You have to pick the right story though. Al Gore's story should not have been that the planet is going amok and will kill us, but that it is doing so not because of corrupt government or greedy corporations, but because of us, and things we think are reasonable.
Rather than trust the story, most modern documentarians add in another story to grab our attention, and then slip in the real story under it. Thus, in a documentary about unhealthy fast food, we have the primary story about a goof who tries to eat nothing but fast food. I'm interested in these things because this is a modern phenomenon, and is made possible — I think — because of our desire for layered (I prefer folded) narrative.
To the movie. Here is the real story: The US constitution allowed two senators per state, and that was carried over to the new states regardless of wisdom. So we have some states with disproportionate power over the public purse. As they are farming and ranching states, that power transforms into huge, irrational farm subsidies. There are all sorts of unintended consequences, noted here. One is that food production has shifted to the creation of biomass for the sweetener, meat and ethanol industries.
Each of these has its own subsidies further distorting the balance. Another is that food has become extraordinarily cheap — the lowest cost ever in the history of mankind. This in turn has modified consumer habits allowing unnecessary luxury items not possible before.
This film only deals with the massive health problems from bad meat and sweetener. It uses two devices.

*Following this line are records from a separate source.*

(** What is missing of the fragment. *)
Definition read_fragment (fragment_length : Z) : Cmd io_conn unit :=
  c <-- get_obj ;;
  let fragment_available := s2n_stuffer_data_available (in_stuffer (base c)) in
  if (fragment_available <? fragment_length) || (fragment_length =? 0) then
    zoom conn_buffer_in_lens (s2n_stuffer_rewind_read fragment_available) ;;;
    r <-- attempt (s2n_recv_buffer_in fragment_length) ;;
    c <-- get_obj ;;
    let fragment_read := Z.min fragment_length (s2n_stuffer_data_available (buffer_in (record_of_conn c))) in
    s2n_recv_in_init fragment_read fragment_length ;;;
    guard_rc r
  else ret tt.

(** The record type and whether the record is one of SSLv2. *)
Definition s2n_read_full_record : Cmd io_conn (Z * bool) :=
  c <-- get_obj ;;
  if ktls_recv_enabled (rx c) then t <-- s2n_ktls_read_full_record ;; ret (t, false)
  else if bool_decide (in_status (record_of_conn c) = PLAINTEXT) then ret (TLS_APPLICATION_DATA, false)
  else
    read_header ;;;
    c <-- get_obj ;;
    first <-- load_byte (data (blob (header_in (record_of_conn c)))) 0 ;;
    if negb (Z.land first S2N_TLS_SSLV2_HEADER_FLAG =? 0) then
      h <-- blinding_errors (on_record s2n_sslv2_record_header_parse) ;;
      let '(record_type, client_protocol_version, fragment_length) := h in
      on_base (modify (set_client_protocol_version client_protocol_version)) ;;;
      read_fragment fragment_length ;;;
      ret (record_type, true)
    else
      h <-- blinding_errors (on_record s2n_record_header_parse) ;;
      let '(record_type, fragment_length) := h in
      read_fragment fragment_length ;;;
      trial <-- s2n_early_data_is_trial_decryption_allowed record_type ;;
      (if trial then
         r <-- attempt (on_record s2n_record_parse) ;;
         match r with inl _ => ret tt | inr _ => fail S2N_ERR_EARLY_DATA_TRIAL_DECRYPT end
       else blinding_errors (on_record s2n_record_parse)) ;;;
      c <-- get_obj ;;
      if (actual_protocol_version (base c) =? S2N_TLS13) && (record_type =? TLS_APPLICATION_DATA) then
        record_type <-- zoom conn_in_lens s2n_tls13_parse_record_type ;; ret (record_type, false)
      else ret (record_type, false).

(** ** tls/s2n_post_handshake.c: receiving *)

Definition s2n_post_handshake_process (message_type : Z) : Cmd (io_conn * s2n_stuffer) unit :=
  if message_type =? TLS_KEY_UPDATE then s2n_key_update_recv
  else if message_type =? TLS_SERVER_NEW_SESSION_TICKET then s2n_tls13_server_nst_recv
  else if message_type =? TLS_HELLO_REQUEST then zoom fst_lens s2n_client_hello_request_recv
  else fail S2N_ERR_BAD_MESSAGE.

(** A call on the connection with the message in a stuffer of the connection. *)
Definition with_message {A} (l : lens io_conn s2n_stuffer) (cmd : Cmd (io_conn * s2n_stuffer) A) : Cmd io_conn A := fun '(w, c) =>
  let '(r, (w', (c', s'))) := cmd (w, (c, lget l c)) in (r, (w', lset l s' c')).

(** [conn->in] and [conn->post_handshake.in]. *)
Definition in_message_lens : lens io_conn (s2n_stuffer * s2n_stuffer) :=
  Lens (fun x => (in_stuffer (base x), post_handshake_in (rx x)))
       (fun p x => lset post_handshake_lens (snd p) (lset conn_in_lens (fst p) x)).

(** Copies up to [wanted] bytes of the message. *)
Definition copy_message (wanted : Z) : Cmd io_conn unit :=
  c <-- get_obj ;;
  let available := s2n_stuffer_data_available (post_handshake_in (rx c)) in
  if available <? wanted then
    let to_read := Z.min (wanted - available) (s2n_stuffer_data_available (in_stuffer (base c))) in
    zoom in_message_lens (s2n_stuffer_copy to_read)
  else ret tt.

(** The message is not fragmented: it is processed where it is. *)
Definition process_in_place (message_type message_len : Z) : Cmd io_conn unit :=
  r <-- result_of (zoom conn_in_lens (s2n_stuffer_raw_read message_len)) ;;
  let p := match r with Some p => p | None => None end in
  b <-- with_local zero_blob (s2n_blob_init p message_len) ;;
  s <-- with_local zero_stuffer (s2n_stuffer_init (snd b) ;;; s2n_stuffer_skip_write message_len) ;;
  (fun '(w, c) => let '(r, (w', (c', _))) := s2n_post_handshake_process message_type (w, (c, snd s)) in (r, (w', c'))).

(** Room for a fragmented message. *)
Definition enlarge_message (message_len : Z) : Cmd io_conn unit :=
  c <-- get_obj ;;
  if s2n_stuffer_space_remaining (post_handshake_in (rx c)) <? message_len then
    ensure (bool_decide (mode (base c) = S2N_CLIENT)) S2N_ERR_BAD_MESSAGE ;;;
    let total_size := message_len + TLS_HANDSHAKE_HEADER_LENGTH in
    if alloced (post_handshake_in (rx c)) then zoom post_handshake_lens (s2n_stuffer_resize total_size)
    else
      zoom post_handshake_lens (s2n_stuffer_growable_alloc total_size) ;;;
      zoom post_handshake_lens (s2n_stuffer_write_bytes (HeapBuf (Some (post_handshake_header_in (rx c)))) TLS_HANDSHAKE_HEADER_LENGTH) ;;;
      zoom post_handshake_lens (s2n_stuffer_skip_read TLS_HANDSHAKE_HEADER_LENGTH)
  else ret tt.

Definition s2n_post_handshake_message_recv : Cmd io_conn unit :=
  zoom post_handshake_lens s2n_stuffer_reread ;;;
  c <-- get_obj ;;
  (if s2n_stuffer_is_freed (post_handshake_in (rx c)) then
     b <-- with_local zero_blob (s2n_blob_init (Some (post_handshake_header_in (rx c))) TLS_HANDSHAKE_HEADER_LENGTH) ;;
     zoom post_handshake_lens (s2n_stuffer_init (snd b))
   else ret tt) ;;;
  copy_message TLS_HANDSHAKE_HEADER_LENGTH ;;;
  c <-- get_obj ;;
  ensure (TLS_HANDSHAKE_HEADER_LENGTH <=? s2n_stuffer_data_available (post_handshake_in (rx c))) S2N_ERR_IO_BLOCKED ;;;
  h <-- zoom post_handshake_lens s2n_handshake_parse_header ;;
  let '(message_type, message_len) := h in
  c <-- get_obj ;;
  ensure ((message_len =? 0) || negb (s2n_stuffer_data_available (in_stuffer (base c)) =? 0)) S2N_ERR_IO_BLOCKED ;;;
  ensure (message_len <=? S2N_MAXIMUM_HANDSHAKE_MESSAGE_LENGTH) S2N_ERR_BAD_MESSAGE ;;;
  if (s2n_stuffer_data_available (post_handshake_in (rx c)) =? 0) && (message_len <=? s2n_stuffer_data_available (in_stuffer (base c)))
  then process_in_place message_type message_len
  else
    enlarge_message message_len ;;;
    copy_message message_len ;;;
    c <-- get_obj ;;
    ensure (s2n_stuffer_data_available (post_handshake_in (rx c)) =? message_len) S2N_ERR_IO_BLOCKED ;;;
    with_message post_handshake_lens (s2n_post_handshake_process message_type).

One is the story of two young guys, how they "came home" to Iowa and leased an acre on which to grow corn. They noodle about, discovering what will happen to "their" corn, and thus reveal the facts, usually as told to the boys by an expert. Its rather obvious that most of the interviews are rehearsed, and that they would be precisely the same without this framing story. Unfortunately, the two guys — who are two of the several writers for all the fiction — aren't interesting or appealing. Their host apparently goes bankrupt at the end, an extraneous unexplained fact.
We leave the boys playing on an acre of grass in the midst of a vast corn planting — their acre ostentatiously withdrawn from the system.
The other device is some stop-motion animation involving kernels of corn, a map and sometimes a toy farm set — which cleverly appears in the disposal auction of the displaced farmer at the end. This animation adds no information or explanatory value. Its there simply to be cute, and perhaps to break the monotony.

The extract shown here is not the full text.